### What to do
Read the data below line by line and copy each one with "Hnow" in it.

### Entries provided
▼
(* ===== verification/Delivery.v ===== *)
(** * From the signer to the upstream

    All the way of a configuration: signed, uploaded to a distributor, pulled
    by a proxy, rolled out, and followed by the requests that come then. *)
From S2P Require Import Prelude.
From S2P Require Import GoStrings.
From S2P Require Import GoError.
From S2P Require Import Http.
From S2P Require Import Config.
From S2P Require Import TLSStore.
From S2P Require Import Registry.
From S2P Require Import Router.
From S2P Require Import Metrics.
From S2P Require Import Snapshot.
From S2P Require Import Store.
From S2P Require Import Provider.
From S2P Require Import Apply.
From S2P Require Import Bundle.
From S2P Require Import Rollout.
From S2P Require Import Validation.
From S2P Require Import Progress.
From S2P Require Import Proxy.
From S2P Require Import Engine.
From S2P Require Import Handler.
From S2P Require Import Traffic.
From S2P Require Import Distributor.

(** A count that has nothing to do with requests changes nothing the rollout
    depends on. *)
Lemma prepared_counted size n r m : prepared size n m → prepared size n (Distributor.onMetrics (RecordBundleVerify r) m).
Proof. intros []. by split. Qed.
Lemma watched_counted r m : watched (Distributor.onMetrics (RecordBundleVerify r) m) = watched m.
Proof. unfold watched, Rollout.metrics. simpl. destruct (metered m); [|done]. by destruct (defaultMetrics _). Qed.
Lemma uneventful_counted env r m : uneventful env m → uneventful env (Distributor.onMetrics (RecordBundleVerify r) m).
Proof. intros []. split; try done. intros m'. rewrite watched_counted. auto. Qed.

Section Delivery.
Context (ParseJSON : string → Prelude.result Config.Config) (Marshal : Config.Config → Prelude.result string).
Context (ReadFile : string → Prelude.result string) (Getenv : string → string) (sha256 : string → list ascii).
Context (LoadX509KeyPair : string → string → Prelude.result Certificate) (AppendCertsFromPEM : string → bool) (suites : gmap string Z).
Context (marshalMeta : Meta → Prelude.result string) (Sign : string → string → string) (Verify : string → string → string → bool)
  (decodeBundle : string → Prelude.result Bundle) (encode : Bundle → string).
Context (encodeJSON : ProxyErrorBody → string).
Context (ParseCertificate : string → Prelude.result Certificate) (VerifyCert : Certificate → CertPool → list Certificate → option string).
Abbreviation pull := (pullOnce ParseJSON Marshal ReadFile Getenv sha256 LoadX509KeyPair AppendCertsFromPEM suites marshalMeta Verify decodeBundle).

(** The configuration of a bundle can be taken: it is read and checked, and
    its locked form can be written and read again. *)
Record acceptable (cfg : Config.Config) (raw locked : string) : Prop := mkAcceptable {
  acc_read : ParseJSON raw = Ok cfg;
  acc_locked : Marshal (maskLockedConfig cfg) = Ok locked;
  acc_reread : ParseJSON locked = Ok (maskLockedConfig cfg);
  acc_valid : (Validate Getenv (Some cfg)).2 = None;
  acc_builds : buildable LoadX509KeyPair ReadFile AppendCertsFromPEM suites cfg
}.
(** The distributor and the puller fit together, and the puller knows the
    public key of the signer. *)
Record linked (srv : Distributor.Server) (p : Puller) (parseURL : string → option string) (privateKey : string) : Prop := mkLinked {
  link_keys : ∀ msg, Verify (publicKey p) msg (Sign privateKey msg) = true;
  link_size : slen (publicKey p) = PublicKeySize;
  link_token : requireToken srv = false ∨ token srv = "" ∨ token srv = pullToken p;
  link_url : parseURL (baseURL p ++ "/bundles/latest")%string = Some "/bundles/latest";
  link_rollout : hasRollout p = true
}.

(** C4. A configuration that is signed and uploaded gets to the requests.  When it
    can be taken, the next pull of a proxy that is linked to the distributor
    puts it in service, unless a context ends, the store is full or the gate
    finds errors; from then on every sequence of requests is served without a
    panic and all that is sent upstream for them goes to endpoints of that
    configuration, and further pulls of the bundle change nothing. *)
Theorem delivered_bundle_serves {T} `{StorageLaws T} queryLimit srv (s s' : T) nowText raw meta privateKey b cfg locked parseURL env p m :
  linked srv p parseURL privateKey → acceptable cfg raw locked →
  NewSignedBundle sha256 marshalMeta Sign nowText raw meta privateKey = Ok b → storable b → Put b s = (s', None) →
  decodeBundle (encode b) = Ok b → Bundle.version b ≠ "" → Bundle.version b ≠ currentVersion m →
  hasStore m = true → uneventful env m → prepared (Z.max (slen raw) (slen locked)) 2 m →
  let Do r := Ok (httpOf encode (Distributor.ServeHTTP queryLimit srv (Some s') r)) in
  let m' := pull parseURL Do env p m in
  currentVersion m' = Bundle.version b ∧
  (∀ env', pull parseURL Do env' p m' = m') ∧
  (∀ n rs h, store h = Apply.store (Rollout.apply m') → Engine.reg (world h) = Snapshot.reg (deps (Rollout.apply m')) →
     0 ≤ n < max_i64 → (∀ t, inflight h = Some t → tracker_ok n t) →
     ∃ h' l, serveAll encodeJSON sha256 ParseCertificate VerifyCert rs h = Done h' tt ∧ sent (world h') = sent (world h) ++ l ∧
       Forall (configured_for cfg rs.*2) l).
Proof.
  intros [Hk Hsz Ht Hurl Hroll] [Hj Hl Hjl Hv Hb] Hsign Hst Hput Hjson Hver Hcur Hhs Hu Hpr Do m'.
  destruct (signed_verifies _ _ _ _ _ _ _ _ _ _ Hk Hsz Hsign) as (Hok & Hraw & _). pose proof (Put_Latest b s s' Hst Hput) as Hlatest.
  destruct (rollout_completes ParseJSON Marshal ReadFile Getenv sha256 LoadX509KeyPair AppendCertsFromPEM suites env b ""
    (Distributor.onMetrics (RecordBundleVerify "ok") m) raw cfg locked) as (m1 & r & q & E & Hc & Hq & Hh & Hvr & Hreg & [(routes & R1 & R2) R3] & Hs);
    [by apply uneventful_counted|by apply prepared_counted|done..|].
  assert (m' = m1) as ->.
  { unfold m', Do. rewrite (pull_installs _ _ _ _ _ _ _ _ _ _ _ encode queryLimit srv s' b) by done. by rewrite E. }
  rewrite decide_False in Hvr by done. assert (currentVersion m1 = Bundle.version b) as Hnow.
  { unfold currentVersion. simpl in Hs. rewrite Hs, Hhs. unfold Store.Get. unfold current_of in Hq. rewrite Hq. simpl. by rewrite Hh. }
  split; [done|]. split.
  - intros env'. destruct (pullRequest parseURL p) as [request|] eqn:Er; [|unfold pullOnce; by rewrite Er].
    eapply pull_settled; [done| |exact Hjson|exact Hnow]. unfold Do. by rewrite (serves_latest queryLimit srv s' parseURL p request b Ht Hurl Er Hlatest).
  - intros n rs h Hstore Hrg Hn Htr.
    destruct (serveAll_configured encodeJSON sha256 ParseCertificate VerifyCert (res_Snapshot r) cfg routes R1 R2 R3 n rs h Hn Htr) as (h' & l & ? & _ & ? & ?).
    + rewrite Hstore. by exists q, (res_Snapshot r).
    + by rewrite Hrg.
    + by exists h', l.
Qed.
End Delivery.

(** ** A bundle with a canary on its way *)

Definition demo_delivered : Rollout.Manager :=
  let b := demo_bundle "v7" "full" in
  pullOnce demo_roll_parse (λ _, Ok "locked") (λ _, Err "") demo_getenv demo_hash (λ _ _, Err "") (λ _, false) ∅ demo_marshal demo_Verify (λ _, Ok b) demo_url
    (λ r, Ok (httpOf (λ _, "json") (Distributor.ServeHTTP (λ _, "") (NewHandler "secret" true) (Some (Put b NewMemoryStorage).1) r)))
    (demo_rollout_env None) demo_puller (demo_rollout (Some demo_fine)).
Definition demo_delivered_request : HEnv * Request := (refusing_env, plain_get <| Host := "example.local" |>).

Lemma demo_linked : linked demo_Sign demo_Verify (NewHandler "secret" true) demo_puller demo_url demo_private.
Proof. split; try done; [|by right; right]. intros msg. by apply bool_decide_eq_true_2. Qed.
Lemma demo_acceptable :
  acceptable demo_roll_parse (λ _, Ok "locked") (λ _, Err "") demo_getenv (λ _ _, Err "") (λ _, false) ∅ demo_file "full" "locked".
Proof. split; [reflexivity..|apply demo_valid|apply demo_buildable]. Qed.

Lemma delivered_bundle_serves_witness :
  currentVersion demo_delivered = "v7" ∧
  ∃ h' l, serveAll (λ _, "{}") demo_hash (λ c, Ok c) (λ _ _ _, None) [demo_delivered_request] (handler_of (Rollout.apply demo_delivered)) = Done h' tt ∧
    sent (world h') = l ∧ Forall (configured_for demo_file [demo_delivered_request.2]) l ∧ (length l > 0)%nat.
Proof.
  destruct (delivered_bundle_serves demo_roll_parse (λ _, Ok "locked") (λ _, Err "") demo_getenv demo_hash (λ _ _, Err "") (λ _, false) ∅ demo_marshal demo_Sign
    demo_Verify (λ _, Ok (demo_bundle "v7" "full")) (λ _, "json") (λ _, "{}") (λ c, Ok c) (λ _ _ _, None) (λ _, "") (NewHandler "secret" true) NewMemoryStorage
    (Put (demo_bundle "v7" "full") NewMemoryStorage).1 "now" "full" (demo_meta "v7") demo_private (demo_bundle "v7" "full") demo_file "locked" demo_url
    (demo_rollout_env None) demo_puller (demo_rollout (Some demo_fine)) demo_linked demo_acceptable) as (Hv & _ & Hs).
  - vm_compute. reflexivity.
  - done.
  - vm_compute. reflexivity.
  - reflexivity.
  - vm_compute. discriminate.
  - vm_compute. discriminate.
  - reflexivity.
  - exact demo_uneventful.
  - exact (demo_prepared (Some demo_fine)).
  - split; [exact Hv|].
    destruct (Hs 0 [demo_delivered_request] (handler_of (Rollout.apply demo_delivered)) eq_refl eq_refl ltac:(lia) open_tracker) as (h' & l & E & Hl & Hf).
    exists h', l. split; [exact E|]. split; [exact Hl|]. split; [exact Hf|]. assert (sent (world h') = l) as <- by exact Hl.
    change h' with (finalState (Done h' tt)). rewrite <- E. vm_compute. lia.
Defined.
▲
### Output
  rewrite decide_False in Hvr by done. assert (currentVersion m1 = Bundle.version b) as Hnow.
    eapply pull_settled; [done| |exact Hjson|exact Hnow]. unfold Do. by rewrite (serves_latest queryLimit srv s' parseURL p request b Ht Hurl Er Hlatest).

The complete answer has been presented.